[Task to carry out]:
When the line containing "intros Hst mt." appears in the data below, begin copying there and stop only after the line containing "unfold adp_advertise_1; erewrite".

Collection entries:
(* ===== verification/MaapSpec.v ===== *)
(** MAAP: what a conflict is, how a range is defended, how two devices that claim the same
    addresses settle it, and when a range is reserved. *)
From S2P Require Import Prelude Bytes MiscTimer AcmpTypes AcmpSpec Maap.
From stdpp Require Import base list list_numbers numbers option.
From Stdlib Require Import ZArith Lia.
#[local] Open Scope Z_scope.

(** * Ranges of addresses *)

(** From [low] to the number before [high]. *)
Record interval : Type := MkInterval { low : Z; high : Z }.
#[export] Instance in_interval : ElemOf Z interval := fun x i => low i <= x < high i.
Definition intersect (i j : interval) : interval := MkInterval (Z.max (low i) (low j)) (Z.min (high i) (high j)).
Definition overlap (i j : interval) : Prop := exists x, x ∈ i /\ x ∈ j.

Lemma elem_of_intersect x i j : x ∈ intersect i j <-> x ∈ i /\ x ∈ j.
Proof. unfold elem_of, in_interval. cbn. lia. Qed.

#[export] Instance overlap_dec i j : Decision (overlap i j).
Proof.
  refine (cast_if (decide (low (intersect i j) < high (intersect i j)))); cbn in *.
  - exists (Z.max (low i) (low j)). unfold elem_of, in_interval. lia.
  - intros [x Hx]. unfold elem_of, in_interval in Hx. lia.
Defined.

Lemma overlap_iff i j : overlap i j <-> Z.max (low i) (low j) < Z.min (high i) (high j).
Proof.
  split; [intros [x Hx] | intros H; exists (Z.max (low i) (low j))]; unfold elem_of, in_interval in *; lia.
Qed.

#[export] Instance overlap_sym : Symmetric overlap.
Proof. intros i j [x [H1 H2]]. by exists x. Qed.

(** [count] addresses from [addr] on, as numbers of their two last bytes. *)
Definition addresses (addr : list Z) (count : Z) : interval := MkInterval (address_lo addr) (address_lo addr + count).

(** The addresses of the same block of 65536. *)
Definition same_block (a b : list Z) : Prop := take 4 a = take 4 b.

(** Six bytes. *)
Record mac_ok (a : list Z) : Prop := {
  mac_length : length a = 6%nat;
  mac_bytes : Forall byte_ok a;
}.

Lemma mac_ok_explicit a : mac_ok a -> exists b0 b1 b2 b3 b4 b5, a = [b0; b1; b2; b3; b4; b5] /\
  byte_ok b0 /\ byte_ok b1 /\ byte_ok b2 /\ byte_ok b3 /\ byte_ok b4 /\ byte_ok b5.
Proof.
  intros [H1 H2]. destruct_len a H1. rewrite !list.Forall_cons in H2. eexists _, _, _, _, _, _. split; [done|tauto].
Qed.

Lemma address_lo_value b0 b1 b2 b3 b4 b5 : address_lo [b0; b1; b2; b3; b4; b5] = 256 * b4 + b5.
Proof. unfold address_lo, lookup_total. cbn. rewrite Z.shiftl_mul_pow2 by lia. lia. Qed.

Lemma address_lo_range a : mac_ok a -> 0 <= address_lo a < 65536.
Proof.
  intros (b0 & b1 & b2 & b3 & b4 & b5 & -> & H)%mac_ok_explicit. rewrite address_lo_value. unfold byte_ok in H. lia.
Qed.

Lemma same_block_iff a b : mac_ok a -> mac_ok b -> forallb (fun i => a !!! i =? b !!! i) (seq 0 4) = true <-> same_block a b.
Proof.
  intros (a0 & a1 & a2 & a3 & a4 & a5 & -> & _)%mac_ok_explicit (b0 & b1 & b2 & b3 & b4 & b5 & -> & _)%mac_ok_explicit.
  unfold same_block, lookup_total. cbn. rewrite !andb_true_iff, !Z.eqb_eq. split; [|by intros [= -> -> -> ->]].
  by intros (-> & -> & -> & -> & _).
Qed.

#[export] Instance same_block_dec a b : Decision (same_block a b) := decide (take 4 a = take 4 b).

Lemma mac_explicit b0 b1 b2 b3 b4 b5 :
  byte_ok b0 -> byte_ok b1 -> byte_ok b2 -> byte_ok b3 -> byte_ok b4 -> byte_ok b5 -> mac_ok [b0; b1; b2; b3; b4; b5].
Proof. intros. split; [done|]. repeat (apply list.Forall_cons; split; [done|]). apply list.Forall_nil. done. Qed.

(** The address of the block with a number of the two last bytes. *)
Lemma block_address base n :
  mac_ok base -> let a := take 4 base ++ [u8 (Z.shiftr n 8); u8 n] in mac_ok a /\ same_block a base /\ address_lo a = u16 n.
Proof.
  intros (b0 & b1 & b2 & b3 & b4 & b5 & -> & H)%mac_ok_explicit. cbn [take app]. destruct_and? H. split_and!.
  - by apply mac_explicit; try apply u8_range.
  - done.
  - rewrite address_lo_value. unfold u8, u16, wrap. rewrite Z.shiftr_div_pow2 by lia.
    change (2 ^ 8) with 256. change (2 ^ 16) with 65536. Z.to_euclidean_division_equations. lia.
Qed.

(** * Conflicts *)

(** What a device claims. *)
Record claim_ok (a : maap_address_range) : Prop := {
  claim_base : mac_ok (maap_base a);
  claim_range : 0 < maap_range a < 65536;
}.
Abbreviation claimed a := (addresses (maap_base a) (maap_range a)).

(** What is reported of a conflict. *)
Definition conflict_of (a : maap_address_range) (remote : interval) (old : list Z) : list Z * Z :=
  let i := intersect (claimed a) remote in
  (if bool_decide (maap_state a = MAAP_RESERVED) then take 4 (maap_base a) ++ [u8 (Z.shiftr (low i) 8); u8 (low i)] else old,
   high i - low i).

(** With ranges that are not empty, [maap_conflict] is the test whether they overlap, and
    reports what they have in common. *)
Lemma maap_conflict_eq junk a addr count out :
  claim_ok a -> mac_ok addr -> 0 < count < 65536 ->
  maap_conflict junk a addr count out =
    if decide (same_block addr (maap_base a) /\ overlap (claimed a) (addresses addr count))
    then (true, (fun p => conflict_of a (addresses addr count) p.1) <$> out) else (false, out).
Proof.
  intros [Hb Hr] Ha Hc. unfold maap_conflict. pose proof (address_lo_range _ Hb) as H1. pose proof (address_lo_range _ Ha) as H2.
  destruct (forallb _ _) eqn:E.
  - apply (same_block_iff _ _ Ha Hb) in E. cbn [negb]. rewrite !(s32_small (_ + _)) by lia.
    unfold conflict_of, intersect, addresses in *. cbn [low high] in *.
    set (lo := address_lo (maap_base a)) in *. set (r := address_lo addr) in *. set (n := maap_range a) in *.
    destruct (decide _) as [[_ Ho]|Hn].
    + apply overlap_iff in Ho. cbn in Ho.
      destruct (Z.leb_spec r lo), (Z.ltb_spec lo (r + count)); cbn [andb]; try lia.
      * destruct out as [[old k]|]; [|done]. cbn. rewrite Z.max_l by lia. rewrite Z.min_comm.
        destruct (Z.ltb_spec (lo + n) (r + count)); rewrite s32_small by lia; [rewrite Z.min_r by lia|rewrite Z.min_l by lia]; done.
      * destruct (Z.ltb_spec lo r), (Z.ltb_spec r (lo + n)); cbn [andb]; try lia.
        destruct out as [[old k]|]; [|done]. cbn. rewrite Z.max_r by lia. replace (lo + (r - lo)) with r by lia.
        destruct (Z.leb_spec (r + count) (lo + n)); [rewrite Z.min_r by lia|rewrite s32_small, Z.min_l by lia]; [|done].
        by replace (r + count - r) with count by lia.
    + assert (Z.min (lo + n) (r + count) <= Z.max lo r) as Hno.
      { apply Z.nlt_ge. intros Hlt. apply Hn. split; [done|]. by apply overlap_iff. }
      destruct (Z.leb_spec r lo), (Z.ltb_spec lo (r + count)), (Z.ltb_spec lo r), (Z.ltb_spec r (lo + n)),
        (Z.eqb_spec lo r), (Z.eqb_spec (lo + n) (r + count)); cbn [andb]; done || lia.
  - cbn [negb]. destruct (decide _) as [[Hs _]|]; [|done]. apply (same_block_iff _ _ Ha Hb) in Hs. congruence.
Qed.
--
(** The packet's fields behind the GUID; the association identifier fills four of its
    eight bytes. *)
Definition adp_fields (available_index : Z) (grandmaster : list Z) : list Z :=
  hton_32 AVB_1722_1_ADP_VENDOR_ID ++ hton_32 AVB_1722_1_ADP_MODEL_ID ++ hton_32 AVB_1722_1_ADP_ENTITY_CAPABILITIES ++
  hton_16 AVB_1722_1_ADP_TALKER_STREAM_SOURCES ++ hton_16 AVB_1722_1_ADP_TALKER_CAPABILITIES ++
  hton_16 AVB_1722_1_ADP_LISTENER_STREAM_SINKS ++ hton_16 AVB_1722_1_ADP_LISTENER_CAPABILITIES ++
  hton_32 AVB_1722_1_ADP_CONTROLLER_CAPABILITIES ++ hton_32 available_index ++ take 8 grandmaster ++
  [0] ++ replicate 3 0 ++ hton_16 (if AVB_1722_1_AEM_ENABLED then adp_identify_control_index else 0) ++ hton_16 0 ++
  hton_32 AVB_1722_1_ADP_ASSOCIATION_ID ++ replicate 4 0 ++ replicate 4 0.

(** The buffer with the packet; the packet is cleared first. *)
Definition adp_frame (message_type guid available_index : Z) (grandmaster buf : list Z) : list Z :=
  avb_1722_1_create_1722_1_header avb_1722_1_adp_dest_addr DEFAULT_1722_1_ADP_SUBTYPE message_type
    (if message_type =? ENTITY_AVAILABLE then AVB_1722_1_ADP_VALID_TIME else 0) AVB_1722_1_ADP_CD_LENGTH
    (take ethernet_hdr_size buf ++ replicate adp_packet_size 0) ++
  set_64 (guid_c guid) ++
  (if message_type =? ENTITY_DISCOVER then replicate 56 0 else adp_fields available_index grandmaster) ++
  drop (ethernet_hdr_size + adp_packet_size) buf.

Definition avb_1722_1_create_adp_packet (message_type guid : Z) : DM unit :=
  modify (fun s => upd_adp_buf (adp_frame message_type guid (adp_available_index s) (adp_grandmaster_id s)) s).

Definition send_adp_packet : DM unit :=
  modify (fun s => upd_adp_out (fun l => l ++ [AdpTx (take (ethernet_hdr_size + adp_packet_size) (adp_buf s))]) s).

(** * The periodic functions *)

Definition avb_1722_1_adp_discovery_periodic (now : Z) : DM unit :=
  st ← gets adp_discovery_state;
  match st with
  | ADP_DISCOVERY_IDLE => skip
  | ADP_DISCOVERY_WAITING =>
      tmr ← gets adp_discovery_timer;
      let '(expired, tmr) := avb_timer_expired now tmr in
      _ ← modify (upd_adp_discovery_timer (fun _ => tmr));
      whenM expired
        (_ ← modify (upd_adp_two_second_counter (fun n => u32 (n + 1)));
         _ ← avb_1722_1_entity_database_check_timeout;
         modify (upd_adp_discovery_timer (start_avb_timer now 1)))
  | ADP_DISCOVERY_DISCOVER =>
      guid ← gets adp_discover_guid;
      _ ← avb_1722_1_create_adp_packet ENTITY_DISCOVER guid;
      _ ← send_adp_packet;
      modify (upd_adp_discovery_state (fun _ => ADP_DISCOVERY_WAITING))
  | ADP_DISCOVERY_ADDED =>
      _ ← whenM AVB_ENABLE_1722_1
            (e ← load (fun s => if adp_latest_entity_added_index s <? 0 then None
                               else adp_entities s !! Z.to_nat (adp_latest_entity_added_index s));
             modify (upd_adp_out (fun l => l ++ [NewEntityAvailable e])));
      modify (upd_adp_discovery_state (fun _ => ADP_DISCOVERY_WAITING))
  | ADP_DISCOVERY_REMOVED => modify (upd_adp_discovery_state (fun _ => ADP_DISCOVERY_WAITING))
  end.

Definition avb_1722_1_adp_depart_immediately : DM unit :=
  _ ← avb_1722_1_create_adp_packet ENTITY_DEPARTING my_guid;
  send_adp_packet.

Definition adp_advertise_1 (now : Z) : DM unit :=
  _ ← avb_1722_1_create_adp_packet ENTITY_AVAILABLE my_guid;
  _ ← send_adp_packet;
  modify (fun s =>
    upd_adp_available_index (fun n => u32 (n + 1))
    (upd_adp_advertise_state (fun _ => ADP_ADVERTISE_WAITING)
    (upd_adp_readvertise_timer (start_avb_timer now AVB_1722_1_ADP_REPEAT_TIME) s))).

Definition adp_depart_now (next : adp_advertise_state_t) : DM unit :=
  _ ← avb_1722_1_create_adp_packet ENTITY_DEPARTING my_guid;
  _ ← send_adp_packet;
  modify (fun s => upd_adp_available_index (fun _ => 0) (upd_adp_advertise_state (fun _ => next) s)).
==
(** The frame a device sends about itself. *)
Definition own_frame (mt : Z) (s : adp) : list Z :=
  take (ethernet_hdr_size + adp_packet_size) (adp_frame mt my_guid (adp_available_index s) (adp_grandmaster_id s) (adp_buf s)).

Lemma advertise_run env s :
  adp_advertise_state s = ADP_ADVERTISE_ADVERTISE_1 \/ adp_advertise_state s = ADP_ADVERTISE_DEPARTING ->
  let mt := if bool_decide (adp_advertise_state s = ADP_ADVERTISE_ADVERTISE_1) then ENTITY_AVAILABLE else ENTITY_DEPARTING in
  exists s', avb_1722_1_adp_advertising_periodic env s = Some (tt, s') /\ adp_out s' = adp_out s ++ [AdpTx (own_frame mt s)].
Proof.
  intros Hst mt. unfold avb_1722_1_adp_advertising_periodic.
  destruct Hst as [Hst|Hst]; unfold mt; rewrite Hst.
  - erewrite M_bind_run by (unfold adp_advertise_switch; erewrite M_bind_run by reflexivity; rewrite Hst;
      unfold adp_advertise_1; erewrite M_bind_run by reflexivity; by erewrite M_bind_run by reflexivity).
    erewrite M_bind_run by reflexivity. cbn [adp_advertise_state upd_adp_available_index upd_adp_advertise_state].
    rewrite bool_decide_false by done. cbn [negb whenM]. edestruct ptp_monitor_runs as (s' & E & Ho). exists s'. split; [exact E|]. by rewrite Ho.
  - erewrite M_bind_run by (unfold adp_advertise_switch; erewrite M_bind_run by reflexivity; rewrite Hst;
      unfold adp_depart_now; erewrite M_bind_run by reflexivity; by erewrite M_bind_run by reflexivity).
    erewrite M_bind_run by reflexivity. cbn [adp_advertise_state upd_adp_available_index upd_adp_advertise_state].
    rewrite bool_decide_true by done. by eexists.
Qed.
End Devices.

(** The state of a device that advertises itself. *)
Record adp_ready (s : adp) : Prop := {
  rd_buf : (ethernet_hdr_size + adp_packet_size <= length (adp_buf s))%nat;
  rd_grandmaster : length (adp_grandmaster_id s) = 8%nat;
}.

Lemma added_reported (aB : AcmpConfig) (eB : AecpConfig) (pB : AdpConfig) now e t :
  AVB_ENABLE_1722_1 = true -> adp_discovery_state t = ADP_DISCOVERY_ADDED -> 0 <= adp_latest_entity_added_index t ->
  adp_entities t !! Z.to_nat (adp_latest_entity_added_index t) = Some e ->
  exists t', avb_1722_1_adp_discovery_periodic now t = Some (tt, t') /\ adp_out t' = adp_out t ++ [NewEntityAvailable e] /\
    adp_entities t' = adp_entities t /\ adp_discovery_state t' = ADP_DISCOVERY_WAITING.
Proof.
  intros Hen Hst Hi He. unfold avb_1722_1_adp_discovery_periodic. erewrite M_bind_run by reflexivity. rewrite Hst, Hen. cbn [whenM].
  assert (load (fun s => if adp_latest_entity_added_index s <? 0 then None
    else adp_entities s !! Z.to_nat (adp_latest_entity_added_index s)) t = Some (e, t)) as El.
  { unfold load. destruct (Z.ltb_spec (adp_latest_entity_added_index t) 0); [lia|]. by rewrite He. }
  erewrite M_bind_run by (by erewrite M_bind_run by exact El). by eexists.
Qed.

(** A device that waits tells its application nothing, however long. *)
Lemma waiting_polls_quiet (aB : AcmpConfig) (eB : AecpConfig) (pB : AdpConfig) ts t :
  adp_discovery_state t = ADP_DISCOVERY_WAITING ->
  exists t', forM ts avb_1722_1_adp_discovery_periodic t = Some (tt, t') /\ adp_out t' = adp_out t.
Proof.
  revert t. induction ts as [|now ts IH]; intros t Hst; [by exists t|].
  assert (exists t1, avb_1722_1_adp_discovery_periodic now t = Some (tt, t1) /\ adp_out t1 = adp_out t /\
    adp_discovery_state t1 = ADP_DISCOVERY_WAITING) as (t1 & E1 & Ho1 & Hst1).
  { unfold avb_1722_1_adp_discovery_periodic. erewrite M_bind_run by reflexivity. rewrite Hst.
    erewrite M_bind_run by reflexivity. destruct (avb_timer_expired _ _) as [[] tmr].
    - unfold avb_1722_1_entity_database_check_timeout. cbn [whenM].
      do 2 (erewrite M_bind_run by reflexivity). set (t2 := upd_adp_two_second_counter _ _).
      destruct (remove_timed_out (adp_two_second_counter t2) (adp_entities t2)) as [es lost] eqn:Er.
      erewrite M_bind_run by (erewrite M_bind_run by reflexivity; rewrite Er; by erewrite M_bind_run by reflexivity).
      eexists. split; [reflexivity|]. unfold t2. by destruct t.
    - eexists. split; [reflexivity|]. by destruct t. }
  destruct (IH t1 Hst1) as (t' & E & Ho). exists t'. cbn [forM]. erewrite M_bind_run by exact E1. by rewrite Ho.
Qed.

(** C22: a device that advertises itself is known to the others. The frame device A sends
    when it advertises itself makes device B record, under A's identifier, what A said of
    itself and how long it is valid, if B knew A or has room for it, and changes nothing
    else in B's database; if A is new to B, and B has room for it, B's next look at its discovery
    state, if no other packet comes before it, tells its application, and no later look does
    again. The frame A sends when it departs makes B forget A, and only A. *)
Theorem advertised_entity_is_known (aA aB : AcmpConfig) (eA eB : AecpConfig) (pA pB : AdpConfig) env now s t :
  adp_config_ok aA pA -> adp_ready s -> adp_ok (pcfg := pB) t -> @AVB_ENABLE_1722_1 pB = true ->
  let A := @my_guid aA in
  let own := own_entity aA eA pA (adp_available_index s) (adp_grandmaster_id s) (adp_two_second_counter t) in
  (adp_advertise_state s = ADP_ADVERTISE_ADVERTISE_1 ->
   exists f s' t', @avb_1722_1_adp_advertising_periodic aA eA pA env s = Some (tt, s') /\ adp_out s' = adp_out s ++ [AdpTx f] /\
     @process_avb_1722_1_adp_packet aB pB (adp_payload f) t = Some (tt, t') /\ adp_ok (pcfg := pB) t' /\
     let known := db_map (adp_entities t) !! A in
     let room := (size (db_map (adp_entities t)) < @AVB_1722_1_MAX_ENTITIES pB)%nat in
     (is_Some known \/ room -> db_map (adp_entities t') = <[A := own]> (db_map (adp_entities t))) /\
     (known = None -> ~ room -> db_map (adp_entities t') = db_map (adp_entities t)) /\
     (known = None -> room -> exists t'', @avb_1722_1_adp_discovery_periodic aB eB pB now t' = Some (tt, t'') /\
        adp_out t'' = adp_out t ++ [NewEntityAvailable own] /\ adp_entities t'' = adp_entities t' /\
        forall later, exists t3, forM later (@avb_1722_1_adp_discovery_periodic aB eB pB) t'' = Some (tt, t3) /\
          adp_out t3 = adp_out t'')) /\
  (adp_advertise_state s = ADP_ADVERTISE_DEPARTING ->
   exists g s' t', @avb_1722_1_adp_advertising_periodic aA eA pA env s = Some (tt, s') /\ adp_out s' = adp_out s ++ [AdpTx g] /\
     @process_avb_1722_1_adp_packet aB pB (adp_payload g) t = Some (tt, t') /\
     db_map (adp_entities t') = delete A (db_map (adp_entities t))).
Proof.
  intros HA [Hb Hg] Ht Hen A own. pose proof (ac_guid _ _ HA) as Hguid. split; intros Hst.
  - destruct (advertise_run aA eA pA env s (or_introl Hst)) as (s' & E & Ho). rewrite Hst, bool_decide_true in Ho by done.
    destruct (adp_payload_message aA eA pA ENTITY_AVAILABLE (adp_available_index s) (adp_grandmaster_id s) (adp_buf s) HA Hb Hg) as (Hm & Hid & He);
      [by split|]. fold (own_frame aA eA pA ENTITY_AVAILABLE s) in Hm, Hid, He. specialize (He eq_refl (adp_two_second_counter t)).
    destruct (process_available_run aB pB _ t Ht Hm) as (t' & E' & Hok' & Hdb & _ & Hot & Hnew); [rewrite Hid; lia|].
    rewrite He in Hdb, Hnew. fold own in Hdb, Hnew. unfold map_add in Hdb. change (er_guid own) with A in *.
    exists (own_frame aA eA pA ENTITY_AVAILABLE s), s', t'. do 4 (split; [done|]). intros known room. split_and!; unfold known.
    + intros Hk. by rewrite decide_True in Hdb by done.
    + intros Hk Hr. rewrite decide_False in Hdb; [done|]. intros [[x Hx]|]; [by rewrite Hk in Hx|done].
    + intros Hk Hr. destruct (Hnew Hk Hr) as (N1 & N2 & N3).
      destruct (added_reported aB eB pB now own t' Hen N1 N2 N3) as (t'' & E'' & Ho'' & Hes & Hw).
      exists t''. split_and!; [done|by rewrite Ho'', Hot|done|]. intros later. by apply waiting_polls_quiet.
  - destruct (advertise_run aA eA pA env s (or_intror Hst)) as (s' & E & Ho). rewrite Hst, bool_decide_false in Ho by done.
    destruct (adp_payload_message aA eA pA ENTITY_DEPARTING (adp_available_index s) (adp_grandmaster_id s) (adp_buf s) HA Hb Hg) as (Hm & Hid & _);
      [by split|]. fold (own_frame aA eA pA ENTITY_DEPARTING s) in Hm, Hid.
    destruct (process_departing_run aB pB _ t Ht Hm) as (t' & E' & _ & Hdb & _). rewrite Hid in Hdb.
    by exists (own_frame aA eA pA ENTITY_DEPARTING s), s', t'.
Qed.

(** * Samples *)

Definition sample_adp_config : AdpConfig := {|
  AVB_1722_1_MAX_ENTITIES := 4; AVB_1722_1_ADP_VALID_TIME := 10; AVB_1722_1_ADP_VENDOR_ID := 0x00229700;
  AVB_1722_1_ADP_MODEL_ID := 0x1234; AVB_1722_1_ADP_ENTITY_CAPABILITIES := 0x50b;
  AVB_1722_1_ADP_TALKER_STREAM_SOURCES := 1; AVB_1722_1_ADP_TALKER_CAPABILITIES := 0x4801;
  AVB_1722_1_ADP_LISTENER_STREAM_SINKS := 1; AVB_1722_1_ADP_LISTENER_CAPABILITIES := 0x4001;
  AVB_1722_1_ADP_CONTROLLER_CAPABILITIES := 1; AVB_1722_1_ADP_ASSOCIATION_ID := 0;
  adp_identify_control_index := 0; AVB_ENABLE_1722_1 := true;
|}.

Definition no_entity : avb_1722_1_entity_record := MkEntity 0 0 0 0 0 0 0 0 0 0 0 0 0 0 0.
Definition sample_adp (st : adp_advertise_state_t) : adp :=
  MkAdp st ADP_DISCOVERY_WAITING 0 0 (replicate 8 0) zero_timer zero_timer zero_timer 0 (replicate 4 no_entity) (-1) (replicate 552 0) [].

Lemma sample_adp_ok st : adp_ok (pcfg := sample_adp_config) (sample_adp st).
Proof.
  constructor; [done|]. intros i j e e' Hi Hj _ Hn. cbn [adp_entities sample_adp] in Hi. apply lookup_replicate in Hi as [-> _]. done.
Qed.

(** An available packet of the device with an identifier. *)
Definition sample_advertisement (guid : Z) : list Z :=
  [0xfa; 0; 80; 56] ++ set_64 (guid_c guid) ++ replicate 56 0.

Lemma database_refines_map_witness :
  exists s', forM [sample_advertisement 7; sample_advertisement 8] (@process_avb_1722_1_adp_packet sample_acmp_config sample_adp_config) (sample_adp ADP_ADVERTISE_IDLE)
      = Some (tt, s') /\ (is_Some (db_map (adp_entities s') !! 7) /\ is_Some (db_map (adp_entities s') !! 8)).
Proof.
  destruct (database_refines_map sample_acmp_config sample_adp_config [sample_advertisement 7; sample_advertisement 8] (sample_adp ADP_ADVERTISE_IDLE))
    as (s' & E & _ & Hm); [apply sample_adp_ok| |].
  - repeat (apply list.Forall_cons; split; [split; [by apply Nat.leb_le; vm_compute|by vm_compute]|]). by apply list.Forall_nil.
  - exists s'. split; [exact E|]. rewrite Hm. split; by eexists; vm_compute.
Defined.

[Expected answer]:
  intros Hst mt. unfold avb_1722_1_adp_advertising_periodic.
  destruct Hst as [Hst|Hst]; unfold mt; rewrite Hst.
  - erewrite M_bind_run by (unfold adp_advertise_switch; erewrite M_bind_run by reflexivity; rewrite Hst;
      unfold adp_advertise_1; erewrite M_bind_run by reflexivity; by erewrite M_bind_run by reflexivity).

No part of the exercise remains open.